Corrections Minister, Nick Smith, today announced that three new prisons will be built in the Northland and Auckland regions over the next three years including a new facility at Mt Eden.

"The Government is having to invest in additional prisons to cope with the growth in offenders being sentenced by the courts. The decision about where to site new prisons has been based on trying to accommodate inmates as close as possible to their home communities so contact with families or other support networks are maintained. Research shows that where these contacts can be maintained, re-offending rates are reduced," said Dr Smith.

"Currently the Department of Corrections has the capacity for 5000 inmates but projections show that by the year 2000, room for 5800 inmates will be required and by 2005 room for 6000 inmates. Additional capacity will be achieved through both expansion of existing prisons as well as new prisons.

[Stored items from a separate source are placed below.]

(** ** The process: its clock and its source of ULIDs *)

(** The readings of [time.Now()], in nanoseconds, in the order they are taken. *)
Class Clock := { clock_reading : nat → Z }.
Class ClockLaws `{!Clock} : Prop := { clock_monotonic i j : (i ≤ j)%nat → clock_reading i ≤ clock_reading j }.

(** How many readings were taken, and the state of ulid's default entropy source. *)
Record Process `{!Ulid} := mkProcess { pr_ticks : nat; pr_entropy : entropy }.

Definition time_Now `{!Ulid, !Clock} (p : Process) : Z * Process :=
  (clock_reading (pr_ticks p), mkProcess _ (S (pr_ticks p)) (pr_entropy p)).

(** [ulid.Make().String()]. *)
Definition ulid_Make `{!Ulid, !Clock} (p : Process) : string * Process :=
  let '(now, p) := time_Now p in
  let '(u, e) := MustNew (now / 1000000) (pr_entropy p) in
  (ulid_String u, mkProcess _ (pr_ticks p) e).

(** The clock has not gone back since the last ULID. *)
Definition process_ok `{!Ulid, !UlidLaws, !Clock} (p : Process) : Prop :=
  last_ms (pr_entropy p) ≤ clock_reading (pr_ticks p) / 1000000.

(** [p'] is a state of the process at or after [p]. *)
Definition later `{!Ulid, !UlidLaws, !Clock} (p p' : Process) : Prop :=
  (last_ulid (pr_entropy p) ≤ last_ulid (pr_entropy p'))%N ∧ (process_ok p → process_ok p').
Lemma follow_from fuel token p seen r :
  later p0 p → asked = seen ++ r →
  (∀ c, c ∈ seen → after_token token c = false) → (∀ c, c ∈ r → after_token token c = true) → (length r < fuel)%nat →
  follow_changelog fuel ds store filter size token p = Ret (docToChange <$> r).
Proof.
  revert token p seen r. induction fuel as [|fuel IH]; intros token p seen r Hl Hasked Hseen Hr Hfuel; [lia|].
  cbn [follow_changelog]. rewrite changelog_page, Hasked, List.filter_app, (List_filter_none _ seen), (List_filter_all _ r) by done.
  simpl app. cbv zeta. destruct r as [|c0 r0] eqn:Er; [done|]. assert (r ≠ []) as Hne by by rewrite Er. rewrite <-Er in *. clear Er c0 r0.
  assert (Forall (λ c, c ∈ l) (seen ++ r)) as Hin.
  { rewrite <-Hasked. apply Forall_forall. intros c Hc. by apply list_elem_of_In, List.filter_In in Hc as [?%list_elem_of_In _]. }
  assert (StronglySorted ulid_before (seen ++ r)) as Hss by (rewrite <-Hasked; apply StronglySorted_List_filter, log_sorted).
  assert (∀ c, c ∈ seen ++ r → c ∈ l) as Hin' by by apply Forall_forall. clear Hin.
  pose proof (take_drop (Z.to_nat size) r) as Htd. set (page := take (Z.to_nat size) r) in *.
  case_bool_decide as Hfull.
  - destruct (last page) as [c|] eqn:Hlast; [|apply last_None in Hlast; rewrite Hlast in Hfull; unfold zlen in Hfull; simpl in Hfull; lia].
    apply last_Some in Hlast as [front Hpage]. cbn [fmap option_fmap option_map default outcome_bind].
    assert (seen ++ r = (seen ++ front) ++ [c] ++ drop (Z.to_nat size) r) as Hsplit.
    { rewrite <-Htd at 1. rewrite Hpage. by rewrite !app_assoc. }
    assert (c ∈ l) as Hc by (apply Hin'; rewrite Hsplit; set_solver). rewrite Hsplit in Hss.
    rewrite (IH _ p (seen ++ page) (drop (Z.to_nat size) r)); [|done| | | |].
    + cbn [outcome_bind]. by rewrite <-fmap_app, Htd.
    + by rewrite Hasked, <-app_assoc, Htd.
    + intros x Hx. apply (split_at _ c _ x Hss Hc). by rewrite <-app_assoc, <-Hpage.
    + intros x Hx. by apply (split_at _ c _ x Hss Hc).
    + rewrite length_drop. unfold page, zlen in Hfull. rewrite length_take in Hfull. lia.
  - assert (page = r) as -> by (apply take_ge; unfold page, zlen in Hfull; rewrite length_take in Hfull; lia).
    destruct (ulid_Make_spec p) as (u&p'&->&Hlt&_&Hl'&_); [apply Hl, Hinv|]. cbn [outcome_bind].
    rewrite (IH _ p' (seen ++ r) []); [cbn [outcome_bind]; by rewrite app_nil_r|by etrans|by rewrite app_nil_r| | |].
    + intros x Hx. destruct (change_ulid x (Hin' x Hx)) as (v&Hv&Hle). unfold after_token. rewrite Hv.
      rewrite bool_decide_false by apply ulid_String_nonempty. simpl.
      apply (sw_asym String.ltb), ulid_String_lt. destruct Hl as [Hl _]. lia.
    + by intros x ?%not_elem_of_nil.
    + destruct r; simpl in *; [done|lia].
Qed.
End changelog.
End contract.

"Northland and Auckland are the priority areas because so many offenders are being held in institutions outside their region. Currently there are over 600 Auckland inmates and 250 Northland inmates being held further south - some as far as Wanganui and Christchurch. Other regions under consideration for new prisons were - Bay of Plenty, Dunedin and Nelson. On the basis of projected inmate numbers from these regions, the distance to existing institutions and the difficulty of obtaining resource consents, these areas have been given a lower priority but may be required next decade.

"The new remand facility at Mt Eden prison will be built adjacent to the old prison. It will house 250 remand inmates and up to 25 disturbed and vulnerable sentenced inmates in a purpose built special needs unit. It is estimated to cost $40 million to build and is expected to be completed in the first few months of 2000.

"This new remand prison will be safer for both staff, the public and inmates. Being of modern construction, it will be more secure and will also be more difficult to smuggle things like drugs and weapons into. It will be a lot more safe and humane for inmates. The facility will also be more efficient and less costly to the taxpayer.

"I know there are those that want to close old Mt Eden. The reality is that the number of inmates from the Auckland region, and the huge difficulty in obtaining resource consents makes this unlikely in the near future. A remand prison in central Auckland will be required for close proximity to the courts well into the future. In the long term, the Department would want to decommission the old prison, but this will only be possible if other accommodation can be built in Auckland for sentenced inmates.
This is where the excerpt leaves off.